Ahora bien, la química moderna no ha querido ver en el fuego, el agua y el aire más
que su composición y estado, no su modalidad de organización. El aire se ha convertido en un
fluido gaseoso. El agua se ha convertido en un compuesto líquido y los misterios del estado
líquido son remitidos a la mecánica de los fluidos. El fuego, principio grandioso de la
cosmología heracliteana, fuente de las transformaciones herreras y de las metamorfosis
alquimistas se ha quedado raquítico: “Los libros de química, en el transcurso del tiempo, han
visto hacerse más cortos los capítulos sobre el fuego” (Bachelard, 1938 b).
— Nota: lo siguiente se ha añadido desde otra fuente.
Lemma descend_right h par l a r fuel d :
  rep h par (Nd l a r) -> (height (Nd l a r) <= fuel)%nat ->
  while fuel Node.has_right Node.get_right (Some a) h =
    Some (Some (default d (last (addrs (Nd l a r)))), h).
Proof.
  revert par l a r. induction fuel as [|fuel IH]; intros par l a r Hrep Hfuel.
  - simpl in *; lia.
  - destruct Hrep as ([v Ha] & Hl & Hr).
    rewrite while_S. msteps.
    destruct r as [|rl y rr].
    + cbn [addrs]. rewrite last_app_cons'. done.
    + msteps. erewrite (IH _ _ _ _ Hr) by (simpl in *; lia).
      cbn [addrs]. by rewrite !last_app_cons'.
Qed.

(** Climbing out of a context while the node is a right child ends
    at the child of the first ancestor that has the hole on its left,
    whose parent is the next address after the hole. *)
Lemma climb_right h s c p n k fuel :
  NoDup (p :: ctx_addrs s c) ->
  rep_ctx h s c (Some p) k ->
  h !! p = Some n -> parent_ n = Some (ctx_par s c) ->
  (length c < fuel)%nat ->
  (let! p :=
     while fuel
       (fun p => let! pp := Node.get_parent p in
                 let! s := Node.is_sentinel pp in
                 if negb s then
                   let! ppr := Node.get_right pp in ret (Node.ptr_eqb p ppr)
                 else ret false)
       Node.get_parent (Some p) in
   Node.get_parent p) h = Some (Some (default s (head (ctx_after c))), h).
Proof.
  revert c p n k. induction fuel as [|fuel IH]; intros c p n k Hnd Hctx Hp Hpar Hfuel;
    [lia|].
  destruct n as [v0 z0 l0 r0 p0]; simpl in Hpar; subst p0.
  rewrite while_S. msteps.
  unfold ctx_addrs in Hnd.
  destruct c as [|[a r|l a] c]; simpl in Hctx, Hnd |- *.
  - destruct Hctx as [z Hs]. msteps. rewrite ptr_eqb_refl. by msteps.
  - destruct Hctx as ([v Ha] & Hr & Hc). norm_nodup_in Hnd. destruct_and!.
    msteps.
    rewrite ptr_eqb_ne by (intros [= E]; revert E; by apply ctx_par_ne).
    msteps. rewrite ptr_eqb_ne by (apply not_eq_sym; by apply root_ne).
    by msteps.
  - destruct Hctx as ([v Ha] & Hl & Hc). norm_nodup_in Hnd. destruct_and!.
    msteps.
    rewrite ptr_eqb_ne by (intros [= E]; revert E; by apply ctx_par_ne).
    msteps. rewrite ptr_eqb_refl. msteps.
    specialize (IH c a _ _ ltac:(unfold ctx_addrs; norm_nodup; split_all; distinct)
                  Hc Ha eq_refl ltac:(simpl in *; lia)).
    by rewrite IH.
Qed.

Lemma climb_left h s c p n k fuel :
  NoDup (p :: ctx_addrs s c) ->
  rep_ctx h s c (Some p) k ->
  h !! p = Some n -> parent_ n = Some (ctx_par s c) ->
  (length c < fuel)%nat ->
  (let! p :=
     while fuel
       (fun p => let! pp := Node.get_parent p in
                 let! s := Node.is_sentinel pp in
                 if negb s then
                   let! ppl := Node.get_left pp in ret (Node.ptr_eqb p ppl)
                 else ret false)
       Node.get_parent (Some p) in
   Node.get_parent p) h = Some (Some (default s (last (ctx_before c))), h).
Proof.
  revert c p n k. induction fuel as [|fuel IH]; intros c p n k Hnd Hctx Hp Hpar Hfuel;
    [lia|].
  destruct n as [v0 z0 l0 r0 p0]; simpl in Hpar; subst p0.
  rewrite while_S. msteps.
  unfold ctx_addrs in Hnd.
  destruct c as [|[a r|l a] c]; simpl in Hctx, Hnd |- *.
  - destruct Hctx as [z Hs]. msteps. rewrite ptr_eqb_refl. by msteps.
  - destruct Hctx as ([v Ha] & Hr & Hc). norm_nodup_in Hnd. destruct_and!.
    msteps.
    rewrite ptr_eqb_ne by (intros [= E]; revert E; by apply ctx_par_ne).
    msteps. rewrite ptr_eqb_refl. msteps.
    specialize (IH c a _ _ ltac:(unfold ctx_addrs; norm_nodup; split_all; distinct)
                  Hc Ha eq_refl ltac:(simpl in *; lia)).
    by rewrite IH.
  - destruct Hctx as ([v Ha] & Hl & Hc). norm_nodup_in Hnd. destruct_and!.
    msteps.
    rewrite ptr_eqb_ne by (intros [= E]; revert E; by apply ctx_par_ne).
    msteps. rewrite ptr_eqb_ne by (apply not_eq_sym; by apply root_ne).
    msteps. rewrite app_assoc. by rewrite last_snoc.
Qed.

Lemma nodup_plug_ctx s c l p r :
  NoDup (s :: addrs (plug c (Nd l p r))) -> NoDup (p :: ctx_addrs s c).
Proof.
  rewrite addrs_plug. unfold ctx_addrs. simpl. intros H.
  norm_nodup_in H. destruct_and!. norm_nodup. split_all; distinct.
Qed.

(** The successor of a node: the first address of its right subtree,
    or else the first address after the hole it sits in, or else the
    sentinel. *)
Lemma inorder_successor_plug h s c l p r fuel :
  wf h s (plug c (Nd l p r)) ->
  (length (addrs (plug c (Nd l p r))) < fuel)%nat ->
  Node.inorder_successor fuel (Some p) h =
    Some (Some (default s (head (addrs r ++ ctx_after c))), h).
Proof.
  intros Hwf Hfuel. pose proof (plug_length c (Nd l p r)) as Hlen.
  apply wf_plug in Hwf as (Hnd & _ & Hc & Hrep).
  pose proof Hrep as ([v Hp] & Hl & Hr).
  unfold Node.inorder_successor. msteps.
  destruct r as [|rl y rr]; msimpl.
  - eapply climb_right; [by eapply nodup_plug_ctx|exact Hc|exact Hp|done|lia].
  - erewrite (descend_left _ _ _ _ _ _ s); [|exact Hr|simpl in *; lia].
    f_equal. f_equal. f_equal. cbn [addrs]. rewrite <- !app_assoc. simpl.
    by rewrite !head_app_cons.
Qed.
La llama ya no es
más que la combustión de un compuesto gaseoso que contiene en suspensión partículas
sólidas.
Hay que ir más lejos, puesto que el lazo genésico entre termodinámica y organización
se develado al fin, puesto que la generatividad de la regeneración y de la reorganización
permanentes se engranan sobre los procesos genésicos, puesto que la dinámica organizadora
de los ciclos líquidos y de las combustiones está en nuestros propios seres. Así, hay que
concebir el fuego heracliteano reanimado por Carnot, el torbellino elohístico revisado por
Prigogine, los remolinos prebióticos a la salsa Oparina como modalidades genésicas de
existencia y organización.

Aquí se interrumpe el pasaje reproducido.